Tue, 07/31/2001 - 6:29am

Wireless Bluetooth technology to convert cars into mobile networked multimedia devices

By Dr. Bernard Frank, SiemensVDO Automotive AG, Car Communication Division, & Jim Alfred, Wind River Systems, Inc.

If you have ever heard the term "car infotainment" and wondered what it meant, picture yourself on a long drive, stuck in endless traffic, or in search of directions in a strange city, and suddenly the need for both information and entertainment becomes obvious. We already employ basic forms of car infotainment — most cars have radios, and most people keep maps on hand — but advancements in technology have given rise to more sophisticated systems. Today, satellite-based navigation systems can help motorists avoid traffic by processing data in real time and by calculating alternative routes in seconds, and car audio systems based on digital technology can produce crystal-clear sound that equals studio quality.

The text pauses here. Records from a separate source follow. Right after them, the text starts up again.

Lemma run_op_keeps_sending t op t' fh g req :
  run_op t op = Some t' → settles fh g op = false →
  ht_owed t !! fh = Some (MkOwed req (Some g)) →
  ht_owed t' !! fh = Some (MkOwed req (Some g)).
Proof.
  intros Hop Hs Ho. destruct op; cbn [run_op settles] in Hop, Hs; simplify_eq; try done.
  - destruct (ht_insert _ _ _ _ _ _ _ _) eqn:Hi. cbn [snd].
    by apply ht_insert_fields in Hi as (_ & _ & _ & -> & _).
  - by rewrite (proj2 (proj2 (ht_remove_parts t fh0))).
  - by eapply owe_release_owed.
  - unfold owed_send in Hop. destruct (ht_owed t !! fh0); simpl in Hop; simplify_eq. simpl.
    rewrite lookup_insert_ne; [done|]. lia.
  - unfold owed_delivered. destruct (ht_owed t !! fh0) eqn:Hj; [|done].
    case_bool_decide; [|done]. simpl. rewrite lookup_delete_ne; [done|]. intros ->.
    simplify_eq. simpl in *. simplify_eq. lia.
  - simpl. rewrite lookup_fmap, Ho. simpl. rewrite bool_decide_eq_false_2; [done|].
    intros [= ?]. lia.
  - eapply owe_all_owed; [exact Hop|]. by rewrite kill_live_owed.
  - unfold apply_reopen. destruct (deref t a); [|done]. by destruct (same_file _ _).
Qed.

(** A run of the table in which a release is sent only when it is offered, as the
    client's release task does. *)
Inductive table_runs : HandleTable → list HandleOp → HandleTable → Prop :=
| runs_nil t : table_runs t [] t
| runs_cons t op ops t1 t2 :
    (∀ fh g, op = Op_owed_send fh g → fh ∈ owed_unsent t) →
    run_op t op = Some t1 → table_runs t1 ops t2 → table_runs t (op :: ops) t2.

(** What may settle a release being sent on [g], a send of it apart. *)
Definition settled_by (fh g : Z) (op : HandleOp) : bool :=
  match op with Op_owed_send _ _ => false | _ => settles fh g op end.

(** ** Records over any run

    A record keeps its file; all that ever happens to it is that it dies. *)

Definition aged (r r' : HandleRec) : Prop := r' = r ∨ r' = mark_dead r.

Lemma aged_trans r r' r'' : aged r r' → aged r' r'' → aged r r''.
Proof. unfold aged. intros [-> | ->] [-> | ->]; auto. Qed.

Lemma aged_dead r r' : aged r r' → hr_dead r = true → r' = r.
Proof. intros [-> | ->] Hd; [done|]. destruct r; simpl in *. by subst. Qed.

Lemma aged_same r r' :
  aged r r' → hr_key r' = hr_key r ∧ hr_kind r' = hr_kind r ∧ hr_path r' = hr_path r.
Proof. by intros [-> | ->]. Qed.
Lemma round_step_ok t0 w w' : table_ok t0 → round_ok t0 w → round_step w w' → round_ok t0 w'.
Proof.
  intros Ht0 Hok Hstep. destruct Hstep as [fh req rr Hs|fh outcome rr t He|op t Hop].
  - unfold ReopenRound_send in Hs. destruct (rr_unsent (rw_round w) !! fh) as [a|] eqn:Hu;
      cbn [mbind option_bind] in Hs; [|done].
    destruct (deref (rw_table w) a); cbn [mbind option_bind] in Hs; [|done]. simplify_eq.
    destruct Hok as (Hl & Hun & Hse). split_and!; simpl.
    + intros fh' a' Hin'. destruct (Hl fh' a' Hin') as (r0 & r & ? & ? & ? & Hcase).
      exists r0, r. split_and!; [done..|]. cbn [rw_round rw_outcomes rw_table].
      destruct Hcase as [Hp|?]; [left|by right]. revert Hp. unfold reopening; simpl.
      destruct (decide (fh' = fh)) as [->|Hne].
      * rewrite lookup_insert_eq, Hu. destruct (rr_sending _ !! fh) as [b|] eqn:Hb; [|done].
        intros [= <-]. apply Hse in Hb. apply Hun in Hu.
        apply elem_of_live in Hb as (? & ? & _), Hu as (? & ? & _). congruence.
      * by rewrite lookup_insert_ne, lookup_delete_ne.
    + intros fh' a' Ha. split_lookups. eauto.
    + intros fh' a' Ha. split_lookups; eauto.
  - split_and!.
    + intros fh' a' Hin'. destruct (decide (fh' = fh)) as [->|]; [|by eapply ended_others].
      pose proof He as (a & ? & Hre & _)%ReopenRound_ended_inv.
      pose proof (reopening_live _ _ _ _ Hok Hre) as Hin.
      assert (a = a') as -> by (apply elem_of_live in Hin as (? & ? & _), Hin' as (? & ? & _); congruence).
      by eapply ended_settles.
    + destruct Hok as (_ & Hun & _). intros fh' a'. cbn [rw_round].
      apply ReopenRound_ended_inv in He as (a & ? & _ & _ & [(_ & -> & _)|(_ & ->)] & _); [|apply Hun].
      intros Ha. split_lookups. eauto.
    + destruct Hok as (_ & _ & Hse). intros fh' a'. cbn [rw_round].
      apply ReopenRound_ended_inv in He as (a & ? & _ & _ & [(-> & _)|(-> & _)] & _); [apply Hse|].
      intros Ha. split_lookups. eauto.
  - destruct Hok as (Hl & Hun & Hse). split_and!; [|done..].
    intros fh a Hin. by eapply settled_or_pending_op, Hl.
Qed.

(** A reopen is sent once: what is being sent is no more to send. *)
Definition sent_once (rr : ReopenRound) : Prop :=
  ∀ fh a, rr_sending rr !! fh = Some a → rr_unsent rr !! fh = None.

Lemma round_step_sent_once w w' :
  sent_once (rw_round w) → round_step w w' → sent_once (rw_round w').
Proof.
  unfold sent_once. intros Hd Hstep. destruct Hstep as [fh req rr Hs|fh o rr t He|]; simpl.
  - unfold ReopenRound_send in Hs. destruct (rr_unsent (rw_round w) !! fh) as [b|] eqn:Hu;
      cbn [mbind option_bind] in Hs; [|done].
    destruct (deref (rw_table w) b); cbn [mbind option_bind] in Hs; [|done]. simplify_eq. simpl.
    intros fh' a Ha. destruct (decide (fh' = fh)) as [->|Hne]; [apply lookup_delete_eq|].
    rewrite lookup_insert_ne in Ha by done. rewrite lookup_delete_ne by done. eauto.
  - apply ReopenRound_ended_inv in He as (b & ? & _ & _ & Hrr & _). intros fh' a.
    destruct Hrr as [(-> & -> & _)|(-> & ->)]; intros Ha.
    + rewrite lookup_delete_None. right. eauto.
    + split_lookups. eauto.
  - done.
Qed.

Definition round_reachable (t0 : HandleTable) (w : RoundWorld) : Prop :=
  table_reachable t0 ∧ rtc round_step (rw_new t0) w.

Lemma round_reachable_ok t0 w : round_reachable t0 w → round_ok t0 w ∧ sent_once (rw_round w).
Proof.
  intros [Ht0%table_reachable_ok Hr]. split.
  - eapply (rtc_invariant round_step (round_ok t0)); [|exact Hr|apply round_new_ok].
    intros. by eapply round_step_ok.
  - eapply (rtc_invariant round_step (λ w, sent_once (rw_round w))); [|exact Hr|].
    + intros. by eapply round_step_sent_once.
    + intros fh a Ha. simpl in Ha. by rewrite lookup_empty in Ha.
Qed.

(** ** Properties of the round *)

(** C8: when a new session's connection may be published, every handle held as
    the session began has been settled: its reopen ended, and if its record is
    not dead, the reopen's reply named the file the handle was opened on (inode
    number and kernel file handle alike); and a handle the kernel still holds is
    dead or was reopened under its id.  This holds however the reopens, the
    kernel's releases, other opens and the release task interleave. *)
Theorem reopen_round_settles t0 w fh a :
  round_reachable t0 w → publishable (rw_round w) = true → (fh, a) ∈ live t0 →
  ∃ r o, deref (rw_table w) a = Some r ∧ rw_outcomes w !! fh = Some o
    ∧ (is_dead r = false → ∃ attr, o = Ok (Resp_Opened attr) ∧ hr_key r = KeyNode_of attr)
    ∧ (ht_get (rw_table w) fh = Some a → is_dead r = true ∨ fh ∈ rr_reopened (rw_round w)).
Proof.
  intros [[Hl _] _]%round_reachable_ok Hp Hin.
  apply andb_true_iff in Hp as [Hu%bool_decide_eq_true Hs%bool_decide_eq_true].
  destruct (Hl fh a Hin) as (r0 & r & _ & Hr & Hag & [Hre|(o & Ho & Hsame & Hm)]).
  { unfold reopening in Hre. by rewrite Hs, Hu, !lookup_empty in Hre. }
  exists r, o. split_and!; [done|done| |done]. intros Hd. specialize (Hsame Hd).
  unfold same_file in Hsame. destruct o as [[]|]; try done. exists attr. split; [done|].
  rewrite (proj1 (aged_same _ _ Hag)). by apply describes_of.
Qed.

Definition demo_attr (ino : Z) : Attr :=
  let t := Build_TimeSpec 0 0 in
  MkAttr ino 0 0 t t t Regular 420 1 0 0 0 4096 None (MkIdentity 1 []) false.

(** The file is reopened, the directory's reopen is lost with its connection. *)
Definition demo_round_ops : option RoundWorld :=
  let t := demo_table in
  '(_, rr) ← ReopenRound_send (ReopenRound_new t) t 1;
  '(rr, t) ← ReopenRound_ended rr t 1 (Ok (Resp_Opened (demo_attr 42)));
  '(rr, t) ← ReopenRound_ended rr t 2 (Err Error_Disconnected);
  Some (MkRW rr t (<[2 := Err Error_Disconnected]> (<[1 := Ok (Resp_Opened (demo_attr 42))]> ∅))).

In the future, motorists will find themselves using portable computers, mobile phones, and other electronic devices to communicate with each other and the Internet without wires, and while they are actually driving — safely. In essence, network connectivity continues to increase throughout the car to now include multimedia devices. This article gives developers an inside look at SiemensVDO multimedia systems for the car, currently installed in Alfa Romeo, BMW, Lancya Lybra, Land Rover, Opel (GM), Peugeot, Porsche, and Renault cars, and the steps the company is taking to plan for new and exciting features made possible by the latest wireless technologies based on Bluetooth™ specifications.

Today's Automotive Multimedia Systems
High-end automotive multimedia systems typically include components that act as fully functioning tuners and CD players, as well as in-car navigation systems. For audio, digital data transmission produces astonishingly high sound quality. Navigation systems provide automatic route planning and directional guidance in the form of acoustic and visual signals, eliminating the need for paper maps. A traffic message channel (TMC) ensures that the system's radio searches for stations that broadcast ongoing traffic information. The system can then help motorists avoid traffic jams by recommending alternate routes. Some infotainment systems offer visual elements for the car, including high-performance TV tuners and screens that enable mobile TV reception. Back-seat "drivers" can connect entertainment elements such as video-game consoles, video recorders, or DVD players for additional in-car entertainment.

The emerging field of vehicle-based information systems is called telematics, which encompasses four technologies: the automobile, computing, wireless communications, and the Global Positioning System (GPS). Several car manufacturers already offer factory-installed telematics systems that offer emergency assistance, navigational aids, and access to personalized communications, like concierge services or voice-synthesis stock quotations.

The most significant developments in car infotainment will enable motorists to use their mobile phones, portable computers, and other electronic devices to communicate with each other via the Internet. This capability is made possible by a combination of wireless technologies such as Bluetooth, increased data transmission rates for mobile devices, and the wireless application protocol (WAP), which means more Internet content can be translated into Wireless Markup Language (WML) for display on mobile phones and devices. In the future, mobile services such as music download, multimedia messaging, interactive games, and mobile commerce (i.e., ordering and paying for purchases via the mobile phone); location-based services, such as hotel-finder; and mobile office applications, such as video conferencing, will become commonplace activities while traveling.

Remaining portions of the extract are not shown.